Besonders die POV-Dramen werfen Fragen auf. Einige Szenarien, wie die Interaktion mit einem verlorenen Kind oder einer als Katze verkleideten Idol, die einen streunenden Kater (den Spieler) adoptiert, nutzen eine suggestive Darstellung, die Bedenken hinsichtlich der angesprochenen ‚Fantasien‘ weckt. Zudem gibt es technische Mängel bei der 270-Grad-Ansicht, die durch störende schwarze Balken und erzwungene, desorientierende Kameraschnitte die Videoqualität beeinträchtigen.
### Fazit
Die japanische Idol-Branche zeigt, wie VR eingesetzt werden kann, um eine neue Dimension der Fan-Interaktion zu schaffen und Künstlern eine Plattform zu bieten.
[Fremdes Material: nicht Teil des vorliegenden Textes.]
Lemma filled_trans b p q n m b' b'' : filled b p n b' -> filled b' q m b'' -> filled b (p ++ q) m b''.
Proof.
  intros [] []. split; [done| |congruence| |congruence].
  - by rewrite fi_avail1, fi_avail0, app_assoc.
  - rewrite length_app. lia.
Qed.

(** Bytes put where the write cursor points. *)
Lemma store_filled bs m b : roomy (zlen bs + m) b -> bytes_ok bs -> 0 <= m ->
  filled b bs m (CommitWrite (zlen bs) (store (write_cursor_ b) bs b)).
Proof.
  intros [Ho Hd Hr] Hok Hm. pose proof (op_wf _ Ho) as Hwf.
  destruct (store_appends bs b Hwf (op_limit _ Ho) (op_order _ Ho) Hok Hd ltac:(lia)) as [H1 H2 H3 H4 H5 H6].
  destruct (store_keeps (write_cursor_ b) bs b) as (K1 & K2 & K3). specialize (K2 Hd). destruct Ho.
  assert (Ke : last_error_ (store (write_cursor_ b) bs b) = last_error_ b) by (unfold store; repeat case_match; done).
  split; [split; [split; [done|congruence|lia|congruence]|done|]|done|done|done|done].
  rewrite H5. cbn. rewrite K1. lia.
Qed.

Lemma put_filled n f bs m b : roomy (n + m) b -> f b = bs -> zlen bs = n -> bytes_ok bs -> 0 <= m -> filled b bs m (put n f b).
Proof.
  intros Hr <- <- Hok Hm. rewrite put_in_room; [by apply store_filled|apply Hr|apply Hr|lia|]. pose proof (ro_room _ _ Hr). lia.
Qed.

Lemma Write_filled bs m b : roomy (zlen bs + m) b -> bytes_ok bs -> 0 <= m -> filled b bs m (Write bs b).
Proof. intros. rewrite Write_put. by apply put_filled. Qed.

Lemma WriteInt_filled n v m b : roomy (n + m) b -> 0 <= n -> 0 <= m -> filled b (enc LittleEndian n v) m (WriteInt n v b).
Proof.
  intros Hr Hn Hm. unfold WriteInt. rewrite WriteNumber_put. apply put_filled; [done| |by apply zlen_enc|apply enc_bytes_ok|done].
  by rewrite (op_endian _ (ro_opened _ _ Hr)).
Qed.

(** Room skipped: bytes nobody wrote yet. *)
Lemma SkipWrite_filled n m b : roomy (n + m) b -> 0 <= n -> 0 <= m -> exists z, zlen z = n /\ filled b z m (SkipWrite n b).
Proof.
  intros [Ho [d Hd] Hr] Hn Hm. pose proof (op_wf _ Ho) as Hwf. pose proof (wf_wc _ Hwf). pose proof (wf_alloc _ Hwf).
  pose proof (wf_rc _ Hwf). pose proof (op_order _ Ho). pose proof (wf_store _ Hwf) as Hst. unfold store_ok in Hst. rewrite Hd in Hst. destruct Hst as (Hz & Hwa & Hok).
  assert (Hu : u64 (write_cursor_ b + n) = write_cursor_ b + n) by (apply u64_small; unfold size_max; lia).
  unfold SkipWrite, ReserveIncremental, Reserve. rewrite Hd, Hu. destruct (Z.leb_spec (write_cursor_ b + n) (allocated_size_ b)); [|lia].
  exists (slice (write_cursor_ b) n d). pose proof (length_slice (write_cursor_ b) n d) as HL. split; [lia|].
  assert (Ho' : opened (CommitWrite n b)).
  { destruct Ho. unfold CommitWrite. rewrite Hu. split; try done; [|cbn; lia]. destruct op_wf0. split; try done; [cbn; lia|].
    unfold store_ok. cbn. rewrite Hd. split; [done|]. split; [lia|done]. }
  split; [split; [done|by exists d|]| |done| |done].
  - cbn. rewrite Hu. lia.
  - destruct (opened_avail _ Ho') as [-> _]. destruct (opened_avail _ Ho) as [-> _]. cbn. rewrite Hu, Hd. cbn.
    replace (write_cursor_ b + n - read_cursor_ b) with ((write_cursor_ b - read_cursor_ b) + n) by lia. rewrite slice_app by lia.
    do 2 f_equal. lia.
  - cbn. rewrite Hu. lia.
Qed.

(** A fresh buffer with room reserved in front. *)
Lemma headroom_ready n m : 0 <= n -> 0 <= m -> n + m <= 2 ^ 31 -> ready m (ReserveHeadroom n (Buffer_new LittleEndian)).
Proof. intros. split; try done; cbn; try lia. split; try done; cbn; unfold size_max; lia. Qed.

Context `{!AmplePlatform P}.

(** Reserving exactly what a fresh buffer will hold. *)
Lemma reserve_fresh n size : 0 <= n <= size -> size <= 2 ^ 31 ->
  let b := (ReserveExact size (ReserveHeadroom n (Buffer_new LittleEndian))).2 in
  roomy (size - n) b /\ read_cursor_ b = n /\ write_cursor_ b = n /\ avail b = [] /\ last_error_ b = NoError.
Proof.
  intros Hn Hs. unfold ReserveExact, Reserve. cbn [ReserveHeadroom Buffer_new set_write_cursor set_read_cursor data_].
  destruct (alloc_ample size ltac:(lia)) as [d Hd]. rewrite Hd. cbn [snd]. pose proof (alloc_length _ _ Hd). pose proof (alloc_bytes _ _ Hd).
  set (b := set_allocated_size _ _). assert (Hwf : wf b).
  { split; try done; cbn; try lia; try (unfold size_max; lia). unfold store_ok. cbn. split; [done|]. split; [lia|done]. }
  split; [split; [split; try done; cbn; lia|by eexists|cbn; lia]|]. split; [done|]. split; [done|]. split; [|done].
  unfold avail, readable_bytes. cbn. unfold size_max. rewrite Z.min_l by lia. destruct (Z.ltb_spec n n); [lia|]. by rewrite Z.sub_diag.
Qed.

Lemma received_opened bs : bytes_ok bs -> zlen bs <= 2 ^ 31 -> opened (received LittleEndian bs) /\
  avail (received LittleEndian bs) = bs /\ last_error_ (received LittleEndian bs) = NoError.
Proof.
  intros Hok HL. destruct (Buffer_from_spec LittleEndian bs Hok HL) as (Hwf & Ha & He & Hn). split; [|done].
  split; [done| | |done]; unfold received, Buffer_from; destruct (alloc_ample (zlen bs) ltac:(lia)) as [d ->]; unfold store; cbn;
    repeat case_match; cbn; done || lia.
Qed.

End Writes.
Von virtuellen Festivals bis hin zu immersiven Performance-Apps wird die Technologie genutzt, um die Bindung zwischen Fans und Idols zu stärken. Es ist jedoch entscheidend, dass Unternehmen wie Konami bei der Entwicklung solcher Dienste sorgfältig mit ethischen Überlegungen und der Qualität der Inhalte umgehen, damit diese Technologie von einem breiteren Publikum positiv aufgenommen wird und ihr volles Potenzial entfalten kann.